Non. Mettre à jour EmuDeck préserve vos ROMs, vos BIOS, vos sauvegardes et vos entrées Steam. Rouvrir l’application pour la mettre à jour ne fait que rafraîchir les versions des émulateurs et les configurations par défaut. Vous ne relancez Steam ROM Manager que lorsque vous ajoutez de nouveaux jeux.
EmuDeck fonctionne-t-il sur ROG Ally ou sous Windows ?
Oui. EmuDeck prend en charge l’ASUS ROG Ally, d’autres appareils SteamOS et les PC Windows, chacun avec son propre installateur.

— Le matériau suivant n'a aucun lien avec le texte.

(** C6: The sidecar that runs the policy kernel decides as its shadow evaluator does.  Let the
    external evaluator start the kernel's program without arguments, and let it finish in time.
    Take a valid request of UTF-8 text, with a live context, its scheme in lower case, and an
    answer shorter than the evaluator's limit.  If it names no parser or evaluator version and
    its policy documents have no content, the external evaluator returns the shadow evaluator's
    decision, through both encoders and both decoders.  If it names one of the versions, which the
    kernel does not know, the evaluation fails. *)
Theorem external_kernel_is_shadow (env : Env) (e : ExternalCLIEvaluator) (g : Request) :
  ex_args e = [] -> env_ctx env = None -> ValidateRequest g = Ok tt -> in_int64 (rq_NowUnix g) ->
  valid_text (request_json g) = true -> lower_scheme (rq_ResourceURI g) = true ->
  len (to_writer_pretty (Kernel.evaluate Sha256_digest hex_encode (kernel_request g) Kernel.default_config))
    < ex_maxOutputBytes e ->
  (kernel_compatible g = true ->
     (External_Evaluate execute env e g).2 = (ShadowEvaluator_Evaluate env NewShadowEvaluator g).2) /\
  (rq_ParserVersion g <> "" \/ rq_EvaluatorVersion g <> "" ->
     (External_Evaluate execute env e g).2 = Err (ErrExternalEvaluatorExecution "")).
Proof.
  intros Hargs Hctx Hv Hnow Ht Hlow Hfit. unfold External_Evaluate at 1 2, EncodeRequest. rewrite Hctx, Hv.
  cbn [result_map_err result_bind snd]. set (stdin := String.append (print (request_json g)) _).
  pose proof (kernel (ex_command e) (ex_args e) stdin (ex_timeout e)) as Hk.
  set (r := execute _ _ _ _) in *. rewrite Hargs in Hk. unfold Kernel.main, Kernel.run, Kernel.evaluate_stdin in Hk. cbv zeta in Hk.
  unfold stdin in Hk at 1. rewrite kernel_stdin_valid in Hk by done. unfold Kernel.evaluate_json in Hk. split.
  - intros Hc. unfold stdin in Hk.
    pose proof (request_height g) as Hh. change (request_json g) with (TObj (request_members g)) in Hk, Hh.
    rewrite (from_str_ok _ (kernel_request g) Ht ltac:(lia) (request_deserializes g Hv Hnow Hc)) in Hk.
    pose proof (kernel_request_same g Hv) as Hs.
    set (kd := Kernel.evaluate _ _ _ _) in Hk. destruct Hk as (Hout & Herr & Hexit & _).
    destruct (evaluate_no_empty Sha256_digest hex_encode g (kernel_request g) Kernel.default_config Hs)
      as (N1 & N2 & N3).
    destruct (kernel_decides Sha256_digest hex_encode digest_spec hex_spec env g (kernel_request g) Hctx Hs)
      as (_ & Hshadow & _). fold kd in Hshadow, N1, N2, N3, Hfit.
    apply requestCheck_None in Hv as Hok. specialize (Hshadow ltac:(right; by split)).
    unfold ShadowEvaluator_Evaluate in Hshadow |- *. rewrite Hctx, Hok in Hshadow |- *. cbn [snd] in Hshadow |- *.
    set (gd := shadowDecision g _ _ _ _) in *.
    pose proof (f_equal (fun r => match r with Ok d => d | Err _ => gd end) Hshadow) as Hgd. cbv beta iota in Hgd.
    unfold newLimitedBuffer. rewrite !copy_within; cbn [lb_full lb_buf orb].
    + rewrite Hexit, bool_decide_true by done. cbn [negb]. rewrite str_app_nil_l, Hout.
      rewrite (kernel_output_decoded kd gd).
      * destruct (to_writer_shape kd) as [inner Hi]. by rewrite Hi, TrimSpace_object.
      * rewrite Hgd. by apply serialized_go.
      * by apply shadow_text.
      * apply shadowDecision_valid; [reflexivity|reflexivity|lia].
    + unfold len in *. cbn [String.length]. lia.
    + unfold len in *. cbn [String.length]. rewrite Hout, str_length_app. cbn [String.length]. lia.
  - intros Hun. unfold stdin in Hk.
    assert (exists k, k ∈ (request_members g).*1 /\ k ∉ kernel_fields) as (k & Hin & Hout).
    { destruct Hun as [Hp|Hp]; [exists "parser_version"|exists "evaluator_version"];
        (split; [apply list_elem_of_fmap|by apply (bool_decide_unpack _)]).
      - exists ("parser_version", TStr (rq_ParserVersion g)). split; [done|].
        unfold request_members. rewrite !elem_of_app. do 8 right; left. by apply optional_in.
      - exists ("evaluator_version", TStr (rq_EvaluatorVersion g)). split; [done|].
        unfold request_members. rewrite !elem_of_app. do 9 right; left. by apply optional_in. }
    pose proof (request_height g) as Hh. change (request_json g) with (TObj (request_members g)) in Hk, Hh.
    rewrite (from_str_unknown _ k Ht ltac:(lia) Hin Hout) in Hk.
    destruct Hk as (Hout' & Herr & Hexit & Hexp).
    unfold newLimitedBuffer. rewrite !copy_within; cbn [lb_full lb_buf orb].
    + rewrite Hexit, Hexp. reflexivity.
    + unfold len in *. cbn [String.length]. lia.
    + rewrite Hout'. unfold len in *. cbn [String.length]. destruct (to_writer_shape (Kernel.evaluate Sha256_digest
        hex_encode (kernel_request g) Kernel.default_config)) as [inner Hi]. rewrite Hi in Hfit. cbn [String.length] in Hfit. lia.
Qed.
End composition.

(** ** A deserializer and a serializer that keep the promises *)

Definition vfield (ms : list (string * JValue * string)) (name : string) : option JValue :=
  (fun m => m.1.2) <$> List.find (fun m => String.eqb m.1.1 name) ms.

Definition req_str (ms : list (string * JValue * string)) (name : string) : option string :=
  match vfield ms name with Some (JString s) => Some s | _ => None end.
Definition opt_str (ms : list (string * JValue * string)) (name : string) : option (option string) :=
  match vfield ms name with Some (JString s) => Some (Some s) | None => Some None | _ => None end.

Definition read_mode (v : JValue) : option Kernel.AccessMode :=
  match v with JString s => mode_of s | _ => None end.
Definition read_modes (v : option JValue) : option (list Kernel.AccessMode) :=
  match v with Some (JArray vs) => mapM read_mode vs | _ => None end.

Definition read_entry (m : string * JValue * string) : option (string * string) :=
  match m with (k, JString s, _) => Some (k, s) | _ => None end.
Definition read_metadata (v : option JValue) : option (gmap string string) :=
  match v with
  | None => Some ∅
  | Some (JObject ms) => list_to_map <$> mapM read_entry ms
  | _ => None
  end.

Definition read_document (v : JValue) : option Kernel.PolicyDocument :=
  match v with
  | JObject [("uri", JString a, _); ("sha256", JString b, _); ("content_type", JString c, _)] =>
      Some (Kernel.mkPolicyDocument a b c)
  | _ => None
  end.
Definition read_documents (v : option JValue) : option (list Kernel.PolicyDocument) :=
  match v with
  | None => Some []
  | Some (JArray vs) => mapM read_document vs
  | _ => None
  end.

Definition read_u64 (v : option JValue) : option Z :=
  match v with Some (JNumber lit) => digits_value lit 0 | _ => None end.

Definition read_request (ms : list (string * JValue * string)) : option Kernel.AuthzRequest :=
  if forallb (fun m => bool_decide (m.1.1 ∈ kernel_fields)) ms then
    schema ← req_str ms "schema_version"; id ← req_str ms "request_id"; meth ← req_str ms "method";
    uri ← req_str ms "resource_uri"; agent ← opt_str ms "agent_webid"; client ← opt_str ms "client_id";
    iss ← opt_str ms "issuer"; org ← opt_str ms "origin"; modes ← read_modes (vfield ms "requested_modes");
    rv ← opt_str ms "resource_version"; pv ← opt_str ms "policy_version";
    meta ← read_metadata (vfield ms "resource_metadata"); docs ← read_documents (vfield ms "policy_documents");
    now ← read_u64 (vfield ms "now_unix");
    Some (Kernel.mkAuthzRequest schema id meth uri agent client iss org modes rv pv meta docs now)
  else None.

Definition sample_from_str (text : string) : option Kernel.AuthzRequest :=
  match parse_json text with Some (JObject ms) => read_request ms | _ => None end.

Lemma vfield_value (ms : list (string * json)) (name : string) :
  vfield (map member_value ms) name = value <$> field ms name.
Proof.
  unfold vfield, field. induction ms as [|m ms IH]; [done|]. cbn [map List.find]. cbn [member_value fst snd].
  by destruct (String.eqb m.1 name).
Qed.

Lemma parse_json_newline (j : json) :
  valid_text j = true -> (height j <= max_depth)%nat ->
  parse_json (String.append (print j) (String (chr 10) "")) = Some (value j).
Proof.
  intros Hv Hh. unfold parse_json. rewrite skip_space_print.
  rewrite (parse_value_print j _ max_depth Hv); [reflexivity| |done|reflexivity].
  rewrite str_length_app. cbn. lia.
Qed.

Lemma mapM_map {A B C} (f : B -> option C) (g : A -> B) (h : A -> C) (l : list A) :
  (forall x, f (g x) = Some (h x)) -> mapM f (map g l) = Some (map h l).
Proof. intros H. induction l as [|x l IH]; [done|]. cbn. by rewrite H, IH. Qed.

Lemma read_metadata_ok (j : option json) (m : gmap string string) :
  metadata_member j m -> read_metadata (value <$> j) = Some m.
Proof.
  destruct j as [[| | | | |kvs]|]; cbn [metadata_member]; try done; [|by intros ->].
  intros [Hnd Hin]. cbn [fmap option_fmap option_map value read_metadata].
  assert (mapM read_entry (map (fun x => (x.1, value x.2, print x.2)) kvs) =
    Some (map (fun x => (x.1, default "" (m !! x.1))) kvs)) as ->.
  { assert (forall k v, (k, v) ∈ kvs -> exists s, v = TStr s /\ m !! k = Some s) as Hs by (intros; by apply Hin).
    clear Hin Hnd. induction kvs as [|[k v] kvs IH]; [done|].
    destruct (Hs k v) as (s & -> & Hk); [left|]. cbn. rewrite Hk. rewrite IH; [done|].
    intros k' v' Hin. apply Hs. by right. }
  cbn. f_equal. apply map_eq. intros k.
  assert (NoDup (map (fun x => (x.1, default "" (m !! x.1))) kvs).*1) as Hnd'.
  { rewrite <- list_fmap_compose. unfold compose. cbn. exact Hnd. }
  destruct (m !! k) as [s|] eqn:Hk.
  - apply elem_of_list_to_map; [done|]. apply list_elem_of_fmap. exists (k, TStr s). cbn. rewrite Hk.
    split; [done|]. apply Hin. eauto.
  - apply not_elem_of_list_to_map. intros Hk'. rewrite <- list_fmap_compose in Hk'. unfold compose in Hk'. cbn in Hk'.
    apply list_elem_of_fmap in Hk' as ([k' v] & -> & Hv). apply Hin in Hv as (s & _ & Hs). cbn in Hk. congruence.
Qed.

Lemma read_documents_ok (j : option json) (ds : list Kernel.PolicyDocument) :
  documents_member j ds -> read_documents (value <$> j) = Some ds.
Proof.
  destruct j as [[| | | |js|]|]; cbn [documents_member]; try done; [|by intros ->].
  intros H. cbn [fmap option_fmap option_map value read_documents].
  induction H as [|j d js ds Hj Hd IH]; [done|]. rewrite Hj. cbn. rewrite IH. by destruct d.
Qed.

Lemma field_in (ms : list (string * json)) (name : string) (j : json) :
  field ms name = Some j -> (name, j) ∈ ms.
Proof.
  unfold field. induction ms as [|[k v] ms IH]; [done|]. cbn [List.find fst].
  destruct (String.eqb_spec k name) as [->|]; cbn; [intros [= ->]; left|]. intros H. right. by apply IH.
Qed.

Les concepts centraux – le dossier Emulation, l’emplacement des BIOS, Steam ROM Manager – se retrouvent sur toutes les plateformes, même si les étapes exactes diffèrent légèrement sous Windows.
Bilan : votre console rétro Steam Deck est prête
EmuDeck transforme la Steam Deck en la console rétro qu’elle a toujours eu le potentiel d’être, et le fait en un après-midi plutôt qu’un week-end entier. La formule qui rend ce tutoriel efficace est reproductible : installer en Mode Custom, respecter l’arborescence du dossier Emulation, vérifier ses BIOS avec le contrôleur intégré, laisser Steam ROM Manager faire le gros du travail, apprendre les raccourcis universels, et tout garder à jour. Suivez ces six réflexes dans l’ordre et vous obtenez plus de 20 systèmes installés, une bibliothèque magnifiquement présentée, et des jeux qui se lancent depuis le Game Mode d’une seule pression – le projet complet et fonctionnel que ce guide s’était fixé de construire.
Le seul point non négociable : le faire légalement. Émulez les jeux que vous possédez, dumpez vos propres BIOS et ROMs, et restez à l’écart du terrain contesté de l’ère Switch. Fait dans les règles, EmuDeck est l’une des installations les plus gratifiantes que l’on puisse faire sur une Steam Deck : un portail vers quatre décennies d’histoire du jeu vidéo qui tient dans les mains.